Answering that second question will make me go back pretty far into my life, and at least touch on my involvement with Adidam. I don't want to get into a full account of my Adidam experience simply because that isn't what I care about anymore. I look upon it as a karmic involvement that seemed necessary at the time, but no longer does, and so I am looking instead at the threads of spiritual practice that were present before, during, and after my involvement with Adidam that are now the focus of my practice. For a time the two seemed to coincide, and I presumed for many years that Adidam was the greater rope of which these other threads were merely a part, but now I feel that they simply co-existed for a time, and were bound to separate - that Adidam was just a frayed thread that didn't go anywhere, and now I am simply returning to the core impulse that was always there, but which I didn't notice because I was so concentrated in the Adidam meme.
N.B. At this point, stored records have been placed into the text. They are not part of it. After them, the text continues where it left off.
Lemma still_Run n k t (fin : bool) :
  Tok n k -> (fin = true -> exists x, threads k !! currentThread k = Some x /\ worths a (code x) = 0) ->
  wp any_fault (fun _ k' => Tok n k') (Scheduler_Run t fin) k.
Proof.
  intros Hk Hfin. unfold Scheduler_Run. apply wp_bind, wp_gets.
  assert (Hrest : forall k1, Tok n k1 -> wp any_fault (fun _ k' => Tok n k')
    (x ← get_thread (currentThread k);
     match space x with
     | None => mret tt
     | Some sp => SaveUserState (currentThread k);; on_machine (SaveState sp)
     end;;
     CheckOverflow (currentThread k);; push [Switched];; modify (fun k => with_current k t);;
     upd_thread t (fun y => with_status y RUNNING)) k1).
  { intros k1 Hk1. eapply wp_mono; [apply (fun H : still n _ => H k1 Hk1) | by intros ? ? [_ ?]].
    unfold SaveUserState, CheckOverflow, get_thread. tok. }
  unfold assert_off, getLevel. apply wp_bind, wp_bind, wp_gets. unfold wp at 1, lift, ASSERT.
  destruct (bool_decide _); [ | done]. apply wp_bind. destruct fin; [ | by apply Hrest].
  apply wp_bind, wp_gets, wp_bind. unfold wp at 1, lift, ASSERT. destruct (bool_decide _); [ | done].
  apply wp_modify, Hrest. destruct (Hfin eq_refl) as (x & Hx & Hw). destruct Hk. split; try done.
  unfold doomed. simpl. intros u y [= <-] Hy. congruence.
Qed.

Lemma still_Run_back n : still n Run_back.
Proof.
  unfold Run_back, assert_off, getLevel, RestoreUserState, get_thread.
  repeat first [tok1 | apply still_Destroy | solve [eauto with tokens] | progress unfold get_thread].
Qed.

Lemma Schedule_tokens n k o d ty : Tok n k ->
  wp any_fault (fun _ => Tok (n + pledge a (mkPending o 0 ty))) (Schedule o d ty) k.
Proof.
  intros Hk. unfold Schedule. apply wp_bind, wp_gets, wp_bind. unfold wp at 1, lift, ASSERT.
  destruct (0 <? d); [ | done]. apply wp_bind, wp_gets. unfold set_pending, set_interrupt. apply wp_modify.
  destruct Hk. split; try done. unfold total, pending_of in *. simpl.
  rewrite (pledges_perm a _ _ (sorted_insert_perm PendingCompare _ _)). simpl.
  change (pledge a (mkPending o (to_i32 (totalTicks (stats k) + d)) ty)) with (pledge a (mkPending o 0 ty)).
  unfold pending_of in *. lia.
Qed.

Lemma still_timer n d : still n (Schedule TimerObj d TimerInt).
Proof.
  intros k Hk. eapply wp_mono; [by apply Schedule_tokens | ]. cbv beta. intros r k'. simpl.
  rewrite Z.add_0_r. done.
Qed.

Lemma still_random n k r d' : Tok n k -> RandomNumber (devices k) = (r, d') -> Tok n (with_devices k d').
Proof.
  intros Hk E. replace n with (n + (of_devices a d' - of_devices a (devices k))); [by apply tokens_devices | ].
  pose proof (random_free (devices k)) as H. rewrite E in H. simpl in H. lia.
Qed.

Lemma still_SetInterrupt n : still n (SetInterrupt RandomNumber).
Proof.
  intros k Hk. unfold SetInterrupt. apply wp_bind, wp_gets. destruct (negb _); [ | by apply wp_ret].
  apply wp_bind. destruct (randomize _).
  - apply wp_bind, wp_gets. destruct (RandomNumber (devices k)) as [r d'] eqn:E.
    apply wp_bind, wp_modify, wp_ret. apply still_timer. by eapply still_random.
  - apply wp_ret. by apply still_timer.
Qed.

(** The interrupt delivered is no longer pending; its tokens are found
    elsewhere. *)
Lemma CallBack_tokens p k :
  Tok (N - pledge a p) k -> wp any_fault (fun _ => Tok N) (CallBack RandomNumber device (callOnInterrupt p)) k.
Proof.
  unfold pledge. destruct (callOnInterrupt p) as [ | d]; [ | cbn [CallBack]; apply device_tokens].
  rewrite Z.sub_0_r. intros Hk. eapply wp_mono; [apply (fun H : still N _ => H k Hk) | by intros ? ? [_ ?]].
  unfold CallBack, Timer_CallBack, Alarm_CallBack, YieldOnReturn, set_yieldOnReturn, set_interrupt.
  repeat first [tok1 | apply still_SetInterrupt].
Qed.

Lemma still_fire_loop fuel : still N (fire_loop RandomNumber device fuel).
Proof.
  induction fuel as [ | fuel IH]; [apply still_lift | ]. cbn [fire_loop]. intros k Hk.
  apply wp_bind, wp_gets. destruct (pending (interrupt k)) as [ | p l] eqn:Ep; [done | ].
  unfold set_pending, set_interrupt. apply wp_bind, wp_modify, wp_bind.
  eapply wp_mono; [apply (CallBack_tokens p) | ].
  - pose proof (tk_total _ _ _ Hk) as Ht. destruct Hk. split; try done. unfold total, pending_of in *. simpl.
    rewrite Ep in Ht. simpl in Ht. lia.
  - cbv beta. intros r k1 Hk1. apply wp_bind, wp_gets, wp_bind, wp_gets.
    destruct (pending (interrupt k1)) as [ | p' l']; [by apply wp_ret | ].
    destruct (when p' <=? _); [by apply IH | by apply wp_ret].
Qed.

Lemma still_CheckIfDue adv : still N (CheckIfDue RandomNumber device adv).
Proof.
  unfold CheckIfDue, assert_off, getLevel, fire, set_inHandler, set_interrupt.
  repeat first [tok1 | apply still_fire_loop | apply still_on_machine].
Qed.

Lemma still_OneTick : still N (OneTick RandomNumber device).
Proof.
  unfold OneTick, ChangeLevel, set_yieldOnReturn, set_status, set_interrupt.
  repeat first [tok1 | apply still_CheckIfDue].
Qed.

Lemma still_Idle : still N (Idle RandomNumber device).
Proof.
  unfold Idle, set_status, set_interrupt, Interrupt_Halt.
  repeat first [tok1 | apply still_CheckIfDue].
Qed.

(** The code pushed is not worth less than the tokens the thread still gets. *)
Lemma push_owing n k p c :
  Tok (n - worths a p) k -> (exists x, threads k !! currentThread k = Some x /\ code x = c) ->
  solvent a (p ++ c) -> Forall (modest a) p -> doomed k <> Some (currentThread k) ->
  wp any_fault (fun _ => Tok n) (push p) k.
Proof.
  intros Hk (x & Hx & Hc) Hs Hm Hd. eapply wp_mono.
  - eapply push_tokens; [exact Hk | | done | by right]. intros y Hy. rewrite Hx in Hy. by simplify_eq.
  - cbv beta. intros r k'. by replace (n - worths a p + worths a p) with n by lia.
Qed.

Lemma P_loop_tokens n k s c :
  n < 2 ^ 30 -> Tok (n + of_sem a s) k -> (exists x, threads k !! currentThread k = Some x /\ code x = c) ->
  solvent a (PLoop s :: c) -> doomed k <> Some (currentThread k) ->
  wp any_fault (fun _ => Tok n) (P_loop s) k.
Proof.
  intros Hn Hk Hc Hs Hd. unfold P_loop, get_semaphore. apply wp_bind, wp_bind, wp_gets. unfold wp at 1, find, lift.
  destruct (semaphores k !! s) as [x | ] eqn:Hx; [ | done].
  destruct (Z.eqb_spec (value x) 0) as [Hz | Hz].
  - apply wp_bind, wp_gets, wp_bind. unfold list_Append. apply wp_bind. unfold wp at 1, lift, ASSERT.
    destruct (negb _); [ | done]. apply wp_ret, wp_bind, wp_modify, wp_bind.
    eapply wp_mono; [eapply (push_owing n _ [PLoop s] c) | ].
    + replace (n - worths a [PLoop s]) with (n + of_sem a s) by (simpl; lia). by apply tokens_queue.
    + done.
    + done.
    + repeat constructor.
    + done.
    + cbv beta. intros r k1 Hk1. unfold Thread_Sleep, assert_off, getLevel.
      eapply wp_mono; [apply (fun H : still n _ => H k1 Hk1); tok | by intros ? ? [_ ?]].
  - unfold put_semaphore. apply wp_modify. pose proof (sem_unit s) as Hu.
    destruct (decide (of_sem a s = 0)) as [Hw | Hw].
    { rewrite Hw, Z.add_0_r in Hk. by apply tokens_put_worthless. }
    destruct (tokens_value_bound a (fun s => sem_unit s) (fun d => devices_nonneg d) (fun d => interrupt_nonneg d) _ k s x Hk Hx) as [H0 H1]; [lia | ].
    assert (He : to_i32 (value x - 1) = value x - 1).
    { apply to_i32_id. unfold is_i32. change (2 ^ 30) with 1073741824 in Hn. pow2. lia. }
    rewrite He.
    replace n with (n + of_sem a s + of_sem a s * (value (mkSemaphore (value x - 1) (queue x)) - value x)) by (simpl; lia).
    apply tokens_semaphore; [done | done | simpl; lia].
Qed.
One thing I'm going to get into is a series of "visions" that I had many years ago, which at the time I always tried to interpret in terms of Adidam and its purposes, but which now I see quite differently. This may be amusing - visions usually are - but they have a particular meaning and purpose behind them which may be particular to me as an individual, and yet seem also to have some sort of larger import as well. They are the kinds of psychic events I could never forget, and which always seemed to "work" on me for years afterwards, even now, representing to some degree my own internal struggles with spiritual understanding. As I parted from Adidam these visions came back to me with increasing strength, nagging at me that I needed to understand and appreciate them better. So I'll put these out there, at the risk of ridicule, because I think they help give a sense for how my leaving Adidam helped right my spiritual practice, rather than the opposite, as so many who leave Adidam are told. I'll try to explain what these things mean to me, and maybe others can help with their input as well, because I know my understanding is far from complete.